If this term doesn’t ring a bell, rest assured, just a couple of months ago, I used to be in your shoes. Architectures like Attention networks and Graph Convolutional Networks gave me quite a couple of nightmares and, more importantly, kept me awake at night.

But to avoid wasting you from taking on your entire day and, especially, your commute time, I’m going to simplify the algorithm for you.

Once you’ve gotten the embeddings in place, that’s when the magic can occur. But how does all of it work, you ask?

Schema based on the Scooby-Doo Universe to elucidate GSage (made by the writer).

“You might be known by the corporate you retain” is the sentence, you need to remember.

Because one in every of the elemental assumptions underlying GraphSAGE is that nodes residing within the same neighborhood should exhibit similar embeddings. To attain this, GraphSAGE employs aggregation functions that take a neighborhood as input and mix each neighbor’s embedding with specific weights. That’s why the mystery company embeddings can be in scooby’s neighborhood.

In essence, it gathers information from the neighborhood, with the weights being either learned or fixed depending on the loss function.

The true strength of GraphSAGE becomes evident when the aggregator weights are learned. At this point, the architecture can generate embeddings for unseen nodes using their features and neighborhood, making it a strong tool for various applications in graph-based machine learning.

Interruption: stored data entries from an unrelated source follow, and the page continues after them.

(* ===== verification/CoreBundle.v ===== *)
(** * Bundles (pkg/core: bundle.go, bundle_options.go, bundle_pack.go, bundle_diff.go)

    A bundle in memory, the upload of its descriptor and of its index files,
    and the comparison of two bundles. *)

From S2P Require Import Prelude GoLib Errors Storage Model CoreMeta StoreRules CoreIndex CoreRepo.

Module CoreBundle.
Import Model Storage CoreMeta CoreStatus StoreRules CoreIndex CoreRepo.

(** The logger, the metrics and the references to the stores are left out;
    [b_consumable] and [b_context] tell whether the references are set. *)

Record Bundle : Type := mkBundle {
  b_RepoID : string;
  b_BundleID : string;
  b_consumable : bool;
  b_context : bool;
  b_BundleDescriptor : BundleDescriptor;
  b_BundleEntries : list BundleEntry;
  b_SkipOnError : bool;
  b_Retry : bool;
  b_concurrentFileUploads : Z;
  b_concurrentFileDownloads : Z;
  b_concurrentFilelistDownloads : Z;
  b_withVerifyHash : bool;
  b_withVerifyBlobHash : bool
}.

Definition BundleOption : Type := Bundle -> Bundle.

(** bd.ID = id *)

Definition descriptor_with_ID (bd : BundleDescriptor) (id : string) : BundleDescriptor :=
  mkBundleDescriptor (bd_LeafSize bd) id (bd_Message bd) (bd_Parents bd) (bd_Timestamp bd) (bd_Contributors bd)
    (bd_BundleEntriesFileCount bd) (bd_Version bd) (bd_Deduplication bd) (bd_RunStage bd).

Definition descriptor_with_count (bd : BundleDescriptor) (count : N) : BundleDescriptor :=
  mkBundleDescriptor (bd_LeafSize bd) (bd_ID bd) (bd_Message bd) (bd_Parents bd) (bd_Timestamp bd) (bd_Contributors bd)
    count (bd_Version bd) (bd_Deduplication bd) (bd_RunStage bd).

Definition descriptor_with_contributors (bd : BundleDescriptor) (cs : list Contributor) : BundleDescriptor :=
  mkBundleDescriptor (bd_LeafSize bd) (bd_ID bd) (bd_Message bd) (bd_Parents bd) (bd_Timestamp bd) cs
    (bd_BundleEntriesFileCount bd) (bd_Version bd) (bd_Deduplication bd) (bd_RunStage bd).

Definition set_descriptor (b : Bundle) (bd : BundleDescriptor) : Bundle :=
  mkBundle (b_RepoID b) (b_BundleID b) (b_consumable b) (b_context b) bd (b_BundleEntries b) (b_SkipOnError b) (b_Retry b)
    (b_concurrentFileUploads b) (b_concurrentFileDownloads b) (b_concurrentFilelistDownloads b) (b_withVerifyHash b)
    (b_withVerifyBlobHash b).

Difference in training time between architecture, Maxime Labonne’s Article, Link

As you saw on this graph, training time decrease after we’re taking the identical dataset on GraphSage architecture. GAT (Graph Attention Network) and GCN (Graph Convolutional Network) are also really interesting graphs architectures. I actually encourage you to look forward !

At the primary compute, I used to be shocked, shocked to see 25 seconds to coach 1000 batches on hundreds of rows.

I do know at this point you’re fascinated with Graph Learning and you ought to learn more, my advice can be to read this guy. Great examples, great advice).

As I’m a reader of Medium, I’m curious to read code once I’m a latest article, and for you, we are able to implement a GraphSAGE architecture in PyTorch Geometric with the SAGEConv layer.

Let’s create a network with two SAGEConv layers:

The primary one uses ReLU because the activation function and a dropout layer;
The second directly outputs the node embeddings.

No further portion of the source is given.